Every line from the one with "exists g, g" to the one with "c = opaque k)", including those two, is to be copied exactly; all other lines of the entries below are left out.

* _RECORDED INFORMATION_
*** Block opens ***
(** The layers of one glyph are all encoded when each paint is. *)
Lemma colr_ufo_layers_Ok (v : Z) (colors : list Color) (cg : ColorGlyph)
  (layers : list PaintedLayer) : forall ufo glyphs acc,
  registered ufo glyphs ->
  (forall layer, layer ∈ layers ->
     exists p, _colr_paint v (paint layer) colors = Ok p) ->
  exists st,
    foldM (_colr_ufo_layer v colors cg) (ufo, glyphs, acc) layers = Ok st.
Proof.
  induction layers as [|layer layers IH]; intros ufo glyphs acc Hreg Hp.
  - eexists. reflexivity.
  - destruct (glyph_for_layer_spec ufo glyphs cg layer Hreg)
      as (ufo1 & glyphs1 & glyph & Hg & _ & _ & _ & Hreg1 & _).
    destruct (Hp layer) as [p Hpl]; [left|].
    destruct (IH ufo1 glyphs1
                (acc ++ [(Glyph.name (Font.deref ufo1 glyph), p)]) Hreg1)
      as [st Hst].
    { intros l Hl. apply Hp. by right. }
    exists st. rewrite foldM_cons.
    assert (_colr_ufo_layer v colors cg (ufo, glyphs, acc) layer
            = Ok (ufo1, glyphs1,
                  acc ++ [(Glyph.name (Font.deref ufo1 glyph), p)])) as ->.
    { unfold _colr_ufo_layer. rewrite Hg. simpl. rewrite Hpl. done. }
    by rewrite bind_Ok_l.
Qed.

(** The loop of the COLR encoder ends without an error when every color
    glyph has its glyph in the font and every paint is encoded. *)
Lemma colr_ufo_glyphs_Ok (v : Z) (colors : list Color)
  (cgs : list ColorGlyph) : forall ufo glyphs cl,
  well_named ufo -> registered ufo glyphs ->
  (forall g, g ∈ cgs -> is_Some (Font.get ufo (glyph_name_ g))) ->
  (forall g layer, g ∈ cgs -> layer ∈ as_painted_layers g ->
     exists p, _colr_paint v (paint layer) colors = Ok p) ->
  exists st, foldM (_colr_ufo_glyph v colors) (ufo, glyphs, cl) cgs = Ok st.
Proof.
  induction cgs as [|g cgs IH]; intros ufo glyphs cl Hwn Hreg Hin Hp.
  - eexists. reflexivity.
  - destruct (colr_ufo_layers_Ok v colors g (as_painted_layers g) ufo glyphs
                [] Hreg) as [[[ufo1 glyphs1] entries] Hlayers].
    { intros layer Hl. apply (Hp g layer); [left | done]. }
    destruct (colr_ufo_layers_spec _ _ _ _ _ _ _ _ _ _ Hreg Hlayers)
      as (Hgrow1 & _ & Hreg1 & _).
    destruct (Hin g) as [a Ha]; [left|].
    assert (Font.get ufo1 (glyph_name_ g) = Some a) as Hget.
    { destruct Hgrow1 as (_ & _ & Hb & _). by apply Hb. }
    assert (grows ufo1 (_draw_glyph_extents ufo1 a)) as Hgrow2
      by (by apply grows_update).
    pose proof (well_named_grows _ _ Hgrow1 Hwn) as Hwn1.
    pose proof (well_named_grows _ _ Hgrow2 Hwn1) as Hwn2.
    pose proof (registered_grows _ _ _ Hgrow2 Hreg1) as Hreg2.
    destruct (IH (_draw_glyph_extents ufo1 a) glyphs1
                (<[Glyph.name (Font.deref (_draw_glyph_extents ufo1 a) a)
                   := entries]> cl) Hwn2 Hreg2) as [st Hst].
    { intros g' Hg'. destruct (Hin g') as [a' Ha']; [by right|].
      exists a'. destruct Hgrow1 as (_ & _ & Hb1 & _).
      destruct Hgrow2 as (_ & _ & Hb2 & _). by apply Hb2, Hb1. }
    { intros g' layer Hg' Hl. apply (Hp g' layer); [by right | done]. }
    exists st. rewrite foldM_cons.
    assert (_colr_ufo_glyph v colors (ufo, glyphs, cl) g
            = Ok (_draw_glyph_extents ufo1 a, glyphs1,
                  <[Glyph.name (Font.deref (_draw_glyph_extents ufo1 a) a)
                    := entries]> cl)) as ->.
    { unfold _colr_ufo_glyph. rewrite Hlayers, bind_Ok_l. rewrite Hget.
      done. }
    by rewrite bind_Ok_l.
Qed.

(** C5: the COLR encoder, given a font that has a glyph for every color
    glyph of a list of distinct names, and under version 0 paints that all
    mention a color, returns.  The palette it writes into the font holds,
    each once, under version 0 exactly the colors the glyphs use and under
    version 1 exactly their opaque colors.  The color layers it writes hold
    one entry for every layer of every glyph, in z-order, with the name of
    a glyph of the font and the paint: under version 0 the palette position
    of the first color the paint mentions, for a gradient the color of its
    first stop; under version 1, for a gradient, a color line with, stop by
    stop, the offset, the alpha and the palette position of the opaque
    color of the stop. *)
Theorem colr_palette_and_paints (colr_version : Z) (ufo : Font.t)
  (color_glyphs : list ColorGlyph) :
  let palette := _colr_ufo_colors colr_version color_glyphs in
  well_named ufo ->
  NoDup (glyph_name_ <$> color_glyphs) ->
  (forall g, g ∈ color_glyphs -> is_Some (Font.get ufo (glyph_name_ g))) ->
  (colr_version = 0%Z
   /\ forall g layer, g ∈ color_glyphs -> layer ∈ as_painted_layers g ->
        Paint_.colors (paint layer) <> [])
  \/ colr_version = 1%Z ->
  exists ufo' color_layers,
    _colr_ufo colr_version ufo color_glyphs = Ok ufo'
    /\ Font.colorPalettes ufo' = Some [to_ufo_color <$> palette]
    /\ NoDup palette
    /\ (colr_version = 0%Z ->
        forall c, c ∈ palette <->
          exists g, g ∈ color_glyphs /\ c ∈ ColorGlyph_colors g)
    /\ (colr_version = 1%Z ->
        forall c, c ∈ palette <->
          exists g k, g ∈ color_glyphs /\ k ∈ ColorGlyph_colors g
                      /\ c = opaque k)
    /\ Font.colorLayers ufo' = Some color_layers
    /\ forall g, g ∈ color_glyphs ->
         exists entries,
           color_layers !! glyph_name_ g = Some entries
           /\ length entries = length (as_painted_layers g)
           /\ forall i layer, as_painted_layers g !! i = Some layer ->
                exists name p,
                  entries !! i = Some (name, p)
                  /\ is_Some (Font.get ufo' name)
                  /\ _colr_paint colr_version (paint layer) palette = Ok p
                  /\ (colr_version = 0%Z ->
                      forall c rest,
                        Paint_.colors (paint layer) = c :: rest ->
                        exists k, p = PaletteIndex k
                                  /\ palette !! k = Some c)
                  /\ (colr_version = 0%Z ->
                      forall s stops,
                        paint layer = PaintGradient (s :: stops) ->
                        exists k, p = PaletteIndex k
                                  /\ palette !! k = Some (stopColor s))
                  /\ (colr_version = 1%Z ->
                      forall stops, paint layer = PaintGradient stops ->
                        exists line,
                          p = PaintStruct (Paint_.UfoGradient line)
                          /\ Forall2
                               (fun s u =>
                                  Paint_.ufoOffset u = stopOffset s
                                  /\ Paint_.ufoAlpha (Paint_.ufoStopColor u)
                                     = alpha (stopColor s)
                                  /\ palette
                                       !! Paint_.paletteIndex
                                            (Paint_.ufoStopColor u)
                                     = Some (opaque (stopColor s)))
                               stops line).
Proof.
  intros palette Hwn Hnd Hin Hv.
  assert (forall g layer, g ∈ color_glyphs -> layer ∈ as_painted_layers g ->
            exists p, _colr_paint colr_version (paint layer) palette = Ok p)
    as Hpaint.
  { intros g layer Hg Hl. destruct Hv as [[-> Hcol] | ->].
    - destruct (Paint_.colors (paint layer)) as [|c rest] eqn:Hc.
      + by destruct (Hcol g layer Hg Hl).
      + destruct (colr_paint_first_color color_glyphs g layer c rest Hg Hl Hc)
          as (i & Hi & _). eauto.
    - by apply (colr_paint_v1_Ok color_glyphs g layer). }
  destruct (colr_ufo_glyphs_Ok colr_version palette color_glyphs
              (Font.set_colorPalettes [to_ufo_color <$> palette] ufo) ∅ ∅)
    as [[[ufo1 glyphs1] cl] Hloop];
    [exact Hwn | apply registered_empty | exact Hin | exact Hpaint |].
  assert (_colr_ufo_run colr_version ufo color_glyphs
          = Ok (Font.set_colorLayers cl ufo1, glyphs1)) as Hrun.
  { unfold _colr_ufo_run, _colr_ufo_with. fold palette.
    rewrite Hloop, bind_Ok_l. done. }
  destruct (colr_ufo_run_spec _ _ _ _ _ Hwn Hnd Hrun)
    as (_ & Hpal & color_layers & Hcl & Hall).
  exists (Font.set_colorLayers cl ufo1), color_layers.
  split; [unfold _colr_ufo; rewrite Hrun; done|].
  split; [exact Hpal|].
  split; [apply colr_ufo_colors_NoDup|].
  split; [intros -> c; apply colr_palette_v0|].
  split; [intros -> c; apply colr_palette_v1|].
  split; [exact Hcl|].
  intros g Hg. destruct (Hall g Hg) as (entries & He & Hlen & Hent).
  exists entries. split; [exact He|]. split; [exact Hlen|].
  intros i layer Hi.
  destruct (Hent i layer Hi) as (glyph & p & _ & Hei & Hname & Hp).
  assert (layer ∈ as_painted_layers g) as Hl
    by (by eapply list_elem_of_lookup_2).
  exists (Glyph.name (Font.deref (Font.set_colorLayers cl ufo1) glyph)), p.
  split; [exact Hei|]. split; [by eexists|]. split; [exact Hp|].
  assert (colr_version = 0%Z ->
          forall c rest, Paint_.colors (paint layer) = c :: rest ->
            exists k, p = PaletteIndex k /\ palette !! k = Some c) as Hv0.
  { intros E c rest Hc. unfold palette in *. subst colr_version.
    destruct (colr_paint_first_color color_glyphs g layer c rest Hg Hl Hc)
      as (k & Hk & Hpos).
    exists k. split; [congruence | exact Hpos]. }
  split; [exact Hv0|]. split.
  - intros E s stops Hgrad. apply (Hv0 E (stopColor s) (stopColor <$> stops)).
    rewrite Hgrad. done.
  - intros E stops Hgrad. unfold palette in *. subst colr_version.
    destruct (colr_paint_gradient_line color_glyphs g layer stops Hg Hl Hgrad)
      as (line & Hline & Hrel).
    exists line. split; [congruence | exact Hrel].
Qed.

(** The sample glyphs under both versions: the gradient of the eye, the
    second layer of the second glyph, becomes the position of the color of
    its first stop under version 0 and a color line of two stops under
    version 1. *)
Lemma colr_palette_and_paints_witness :
  (exists ufo' color_layers entries name k,
     _colr_ufo 0 sample_font sample_glyphs = Ok ufo'
     /\ Font.colorLayers ufo' = Some color_layers
     /\ color_layers !! "emoji_1f601" = Some entries
     /\ entries !! 1 = Some (name, PaletteIndex k)
     /\ _colr_ufo_colors 0 sample_glyphs !! k = Some (mkColor 0 0 0 128))
  /\ (exists ufo' color_layers entries name line,
        _colr_ufo 1 sample_font sample_glyphs = Ok ufo'
        /\ Font.colorLayers ufo' = Some color_layers
        /\ color_layers !! "emoji_1f601" = Some entries
        /\ entries !! 1 = Some (name, PaintStruct (Paint_.UfoGradient line))
        /\ length line = 2).
Proof.
  assert (well_named sample_font) as Hwn
    by (apply well_namedb_sound; vm_compute; reflexivity).
  assert (NoDup (glyph_name_ <$> sample_glyphs)) as Hnd
    by (apply (bool_decide_unpack _); vm_compute; exact I).
  assert (forall g, g ∈ sample_glyphs ->
            is_Some (Font.get sample_font (glyph_name_ g))) as Hin.
  { intros g Hg. apply list_elem_of_In in Hg. simpl in Hg.
    destruct Hg as [<-|[<-|[<-|[]]]]; vm_compute; eauto. }
  split.
  - destruct (colr_palette_and_paints 0 sample_font sample_glyphs Hwn Hnd Hin)
      as (ufo' & color_layers & Hrun & _ & _ & _ & _ & Hcl & Hall).
    { left. split; [reflexivity|]. intros g layer Hg Hl.
      apply list_elem_of_In in Hg. simpl in Hg.
      destruct Hg as [<-|[<-|[<-|[]]]]; apply list_elem_of_In in Hl;
        simpl in Hl; intuition (subst; discriminate). }
    destruct (Hall sample_1f601) as (entries & He & _ & Hent);
      [right; left|].
    destruct (Hent 1 sample_eye) as (name & p & Hei & _ & _ & _ & Hgrad & _);
      [reflexivity|].
    destruct (Hgrad eq_refl (mkColorStop 0 (mkColor 0 0 0 128))
                [mkColorStop 1 (mkColor 255 255 255 255)])
      as (k & Hp & Hk); [reflexivity|].
    exists ufo', color_layers, entries, name, k.
    split; [exact Hrun|]. split; [exact Hcl|]. split; [exact He|].
    split; [by rewrite <- Hp | exact Hk].
  - destruct (colr_palette_and_paints 1 sample_font sample_glyphs Hwn Hnd Hin)
      as (ufo' & color_layers & Hrun & _ & _ & _ & _ & Hcl & Hall);
      [by right|].
    destruct (Hall sample_1f601) as (entries & He & _ & Hent);
      [right; left|].
    destruct (Hent 1 sample_eye) as (name & p & Hei & _ & _ & _ & _ & Hgrad);
      [reflexivity|].
    destruct (Hgrad eq_refl
                [mkColorStop 0 (mkColor 0 0 0 128);
                 mkColorStop 1 (mkColor 255 255 255 255)])
      as (line & Hp & Hrel); [reflexivity|].
    exists ufo', color_layers, entries, name, line.
    split; [exact Hrun|]. split; [exact Hcl|]. split; [exact He|].
    split; [by rewrite <- Hp|].
    apply Forall2_length in Hrel. symmetry. exact Hrel.
Defined.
*** Block closes ***
* _YOUR RESPONSE_
          exists g, g ∈ color_glyphs /\ c ∈ ColorGlyph_colors g)
    /\ (colr_version = 1%Z ->
        forall c, c ∈ palette <->
          exists g k, g ∈ color_glyphs /\ k ∈ ColorGlyph_colors g
                      /\ c = opaque k)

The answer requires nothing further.